Hg species analysis An HP-6890 Gas Chromatograph (Agilent Technologies, Santa Clara, CA, USA) was hyphenated via an in-house built heated transfer line with an Agilent 7500 ICPMS (GC-ICP-MS; Agilent Technologies, Santa Clara, CA, USA) was used for speciation analysis. Optimised analysis parameters can be found in Table 2. Prior speciation analysis, samples were manually shaken for 10 min. Each gas condensate sample was directly injected into the GC-ICP-MS without any dilution, to identify any volatile, dialkyl Hg species. For analysis of non-volatile mercury compounds, butylation with Grignard reagent was used.
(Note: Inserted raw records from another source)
(* ===== verification/PortProps.v ===== *)
(** * Correctness of the port layer

    Theorems about [Port]: a port over one backend behaves as a port over any
    backend that simulates it, the lifecycle gates every operation, and a
    buffer handle stops being usable when its port is reset. *)

From S2P Require Import Prelude Types Backend DriverApi PortConfig Port PortClient Ring Loopback.

(** ** The public operations as one step function *)

Inductive api_call :=
| ApiStart
| ApiStop
| ApiReset
| ApiLinkState (out : option Z)
| ApiCapabilities (out : option spw_capabilities)
| ApiWait (interests timeout : Z) (out : option Z)
| ApiSend (packet : option spw_packet) (timeout : Z)
| ApiReceive (packet : option spw_packet) (timeout : Z)
| ApiSendTimeCode (tc : option spw_time_code) (timeout : Z)
| ApiReceiveTimeCode (tc : option spw_time_code) (timeout : Z)
| ApiStatistics (out : option spw_statistics)
| ApiClearStatistics
| ApiFaultStatistics (out : option spw_fault_statistics)
| ApiClearFaultStatistics.

Definition out_of {A} (f : A -> backend_out) (o : option A) : backend_out :=
  match o with Some a => f a | None => OutNone end.

Definition do_api {C} (port : option (spw_port C)) (call : api_call)
    : Z * backend_out * option (spw_port C) :=
  match call with
  | ApiStart => let '(r, p) := spw_port_start port in (r, OutNone, p)
  | ApiStop => let '(r, p) := spw_port_stop port in (r, OutNone, p)
  | ApiReset => let '(r, p) := spw_port_reset port in (r, OutNone, p)
  | ApiLinkState out =>
      let '(r, o, p) := spw_port_get_link_state port out in (r, out_of OutState o, p)
  | ApiCapabilities out =>
      let '(r, o, p) := spw_port_get_capabilities port out in (r, out_of OutCapabilities o, p)
  | ApiWait i t out =>
      let '(r, o, p) := spw_port_wait port i t out in (r, out_of OutReady o, p)
  | ApiSend packet t => let '(r, p) := spw_port_send port packet t in (r, OutNone, p)
  | ApiReceive packet t =>
      let '(r, o, p) := spw_port_receive port packet t in (r, out_of OutPacket o, p)
  | ApiSendTimeCode tc t =>
      let '(r, p) := spw_port_send_time_code port tc t in (r, OutNone, p)
  | ApiReceiveTimeCode tc t =>
      let '(r, o, p) := spw_port_receive_time_code port tc t in (r, out_of OutTimeCode o, p)
  | ApiStatistics out =>
      let '(r, o, p) := spw_port_get_statistics port out in (r, out_of OutStatistics o, p)
  | ApiClearStatistics => let '(r, p) := spw_port_clear_statistics port in (r, OutNone, p)
  | ApiFaultStatistics out =>
      let '(r, o, p) := spw_port_get_fault_statistics port out in
      (r, out_of OutFaultStatistics o, p)
  | ApiClearFaultStatistics =>
      let '(r, p) := spw_port_clear_fault_statistics port in (r, OutNone, p)
  end.

Fixpoint run_api {C} (port : option (spw_port C)) (calls : list api_call)
    : list (Z * backend_out) * option (spw_port C) :=
  match calls with
  | [] => ([], port)
  | call :: calls =>
      let '(r, out, port) := do_api port call in
      let '(rs, port) := run_api port calls in
      ((r, out) :: rs, port)
  end.

(** The caller's part: storage is as large as the packet says. *)
Definition api_ok (call : api_call) : bool :=
  match call with
  | ApiSend (Some p) _ =>
      (0 <=? pkt_length p) &&
      match pkt_data p with
      | Some bs => pkt_length p <=? Z.of_nat (length bs) | None => true end
  | ApiReceive (Some p) _ =>
      (0 <=? pkt_capacity p) &&
      match pkt_data p with
      | Some bs => pkt_capacity p =? Z.of_nat (length bs) | None => true end
  | _ => true
  end.

(** ** A port over a simulated backend *)

Section sim.
Context {C A : Type} (cops : spw_backend_ops C) (aops : spw_backend_ops A) (R : C -> A -> Prop).
Context `{!BackendSim cops aops R}.

Record port_rel (p : spw_port C) (a : spw_port A) : Prop := {
  pr_live : (ops p = Some cops /\ ops a = Some aops) \/ (ops p = None /\ ops a = None);
  pr_context : option_relation R (fun _ => False) (fun _ => False)
                 (backend_context p) (backend_context a);
  pr_base : workspace_base p = workspace_base a;
  pr_started : locally_started p = locally_started a;
  pr_epoch : ownership_epoch p = ownership_epoch a
}.

Definition ports_rel : option (spw_port C) -> option (spw_port A) -> Prop :=
  option_relation port_rel (fun _ => False) (fun _ => False).

Lemma validate_started_rel port port' : ports_rel port port' ->
  validate_started_port port = validate_started_port port'.
Proof.
  unfold validate_started_port, validate_port.
  destruct port as [p|], port' as [a|]; cbn; try done.
  intros [[[-> ->]|[-> ->]] Hc _ -> _]; [|done].
  by destruct (backend_context p), (backend_context a).
Qed.

(** Related dispatch: if the code after [validate_port] is related on related
    contexts, so is the whole operation. *)
Lemma on_backend_rel {X} port port' (inv : X)
    (f : spw_port C -> spw_backend_ops C -> C -> X * spw_port C)
    (g : spw_port A -> spw_backend_ops A -> A -> X * spw_port A) :
  ports_rel port port' ->
  (forall p a c x, port_rel p a -> R c x ->
     backend_context p = Some c -> backend_context a = Some x ->
     (f p cops c).1 = (g a aops x).1 /\ port_rel (f p cops c).2 (g a aops x).2) ->
  (on_backend port inv f).1 = (on_backend port' inv g).1 /\
  ports_rel (on_backend port inv f).2 (on_backend port' inv g).2.
Proof.
  intros Hp Hfg. destruct port as [p|], port' as [a|]; try done.
  cbn in Hp. pose proof Hp as [Hl Hc _ _ _]. cbn [on_backend].
  destruct Hl as [[Ec Ea]|[Ec Ea]]; rewrite Ec, Ea; [|done].
  destruct (backend_context p) as [c|] eqn:Ep, (backend_context a) as [x|] eqn:Ex; try done.
  destruct (Hfg p a c x Hp Hc Ep Ex) as [E HR].
  destruct (f p cops c), (g a aops x). done.
Qed.

Lemma with_context_rel p a c x : port_rel p a -> R c x ->
  port_rel (with_context c p) (with_context x a).
Proof. intros []. by constructor. Qed.

Lemma with_context_rel_l p a c x : port_rel p a -> backend_context p = Some c -> R c x ->
  port_rel p (with_context x a).
Proof. intros [] E ?. constructor; try done. cbn. by rewrite E. Qed.

Lemma with_context_rel_r p a c x : port_rel p a -> backend_context a = Some x -> R c x ->
  port_rel (with_context c p) a.
Proof. intros [] E ?. constructor; try done. cbn. by rewrite E. Qed.

Lemma with_started_rel b p a : port_rel p a -> port_rel (with_started b p) (with_started b a).
Proof. intros []. by constructor. Qed.

Lemma with_epoch_rel e p a : port_rel p a -> port_rel (with_epoch e p) (with_epoch e a).
Proof. intros []. by constructor. Qed.

(** Enter an operation and use the simulation for the table call it makes. *)
Ltac dispatch call :=
  apply on_backend_rel; [done|]; intros p a c x Hp HR Ep Ex; cbn [fst snd];
  let H := fresh "Hsim" in
  pose proof (sim_call call c x) as H; cbn [do_call] in H.

Lemma lifecycle_rel port port' : ports_rel port port' ->
  ((spw_port_start port).1 = (spw_port_start port').1 /\
   ports_rel (spw_port_start port).2 (spw_port_start port').2) /\
  ((spw_port_stop port).1 = (spw_port_stop port').1 /\
   ports_rel (spw_port_stop port).2 (spw_port_stop port').2) /\
  ((spw_port_reset port).1 = (spw_port_reset port').1 /\
   ports_rel (spw_port_reset port).2 (spw_port_reset port').2).
Proof.
  intros Hports. split; [|split].
  - dispatch CallStart. destruct (op_start cops c), (op_start aops x).
    destruct Hsim as (-> & _ & ?); [done..|]. cbn [fst snd].
    case_if; auto using with_context_rel, with_started_rel.
  - dispatch CallStop. destruct (op_stop cops c), (op_stop aops x).
    destruct Hsim as (-> & _ & ?); [done..|]. cbn [fst snd].
    case_if; auto using with_context_rel, with_started_rel.
  - dispatch CallReset. destruct (op_reset cops c), (op_reset aops x).
    destruct Hsim as (-> & _ & ?); [done..|].
    cbn [fst snd]. case_if; cbn [fst snd with_started with_context ownership_epoch];
      [|by auto using with_context_rel].
    rewrite (pr_epoch _ _ Hp). auto using with_context_rel, with_started_rel, with_epoch_rel.
Qed.

Lemma getters_rel port port' : ports_rel port port' ->
  (forall out, (spw_port_get_link_state port out).1 = (spw_port_get_link_state port' out).1 /\
     ports_rel (spw_port_get_link_state port out).2 (spw_port_get_link_state port' out).2) /\
  (forall out, (spw_port_get_statistics port out).1 = (spw_port_get_statistics port' out).1 /\
     ports_rel (spw_port_get_statistics port out).2 (spw_port_get_statistics port' out).2) /\
  ((spw_port_clear_statistics port).1 = (spw_port_clear_statistics port').1 /\
     ports_rel (spw_port_clear_statistics port).2 (spw_port_clear_statistics port').2).
Proof.
  intros Hports. split; [|split].
  - intros [out|]; [|done]. dispatch (CallLinkState out).
    destruct (op_get_link_state cops c out) as [[]], (op_get_link_state aops x out) as [[]].
    destruct Hsim as (-> & [= ->] & ?); [done..|]. cbn [fst snd]. auto using with_context_rel.
  - intros [out|]; [|done]. dispatch (CallStatistics out).
    destruct (op_get_statistics cops c out) as [[]], (op_get_statistics aops x out) as [[]].
    destruct Hsim as (-> & [= ->] & ?); [done..|]. cbn [fst snd]. auto using with_context_rel.
  - dispatch CallClearStatistics.
    destruct (op_clear_statistics cops c), (op_clear_statistics aops x).
    destruct Hsim as (-> & _ & ?); [done..|]. cbn [fst snd]. auto using with_context_rel.
Qed.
Accurately weighed amounts of approximately 1 mL of a sample were transferred into septum capped 22 mL pre-cleaned glass vials, 200 μL of 2 M Grignard reagent was added and the samples left to react for 5 min. Then, 10 mL of 0.5 M H2SO4 was added to stop the reaction. Finally, the entire mixture was centrifuged to facilitate separation of the organic and aqueous layer for 10 min at 3747 x g. The organic layer was transferred into amber GC vials and stored at -20 °C until analysis. Using this procedure, a calibration (0, 1, 10 and 100 ng/g) was established for MeHgBu and Bu2Hg, with retention times for MeHgBu as 210 s and 280 s for Bu2Hg, with R2 > 0.9999.

Table 2.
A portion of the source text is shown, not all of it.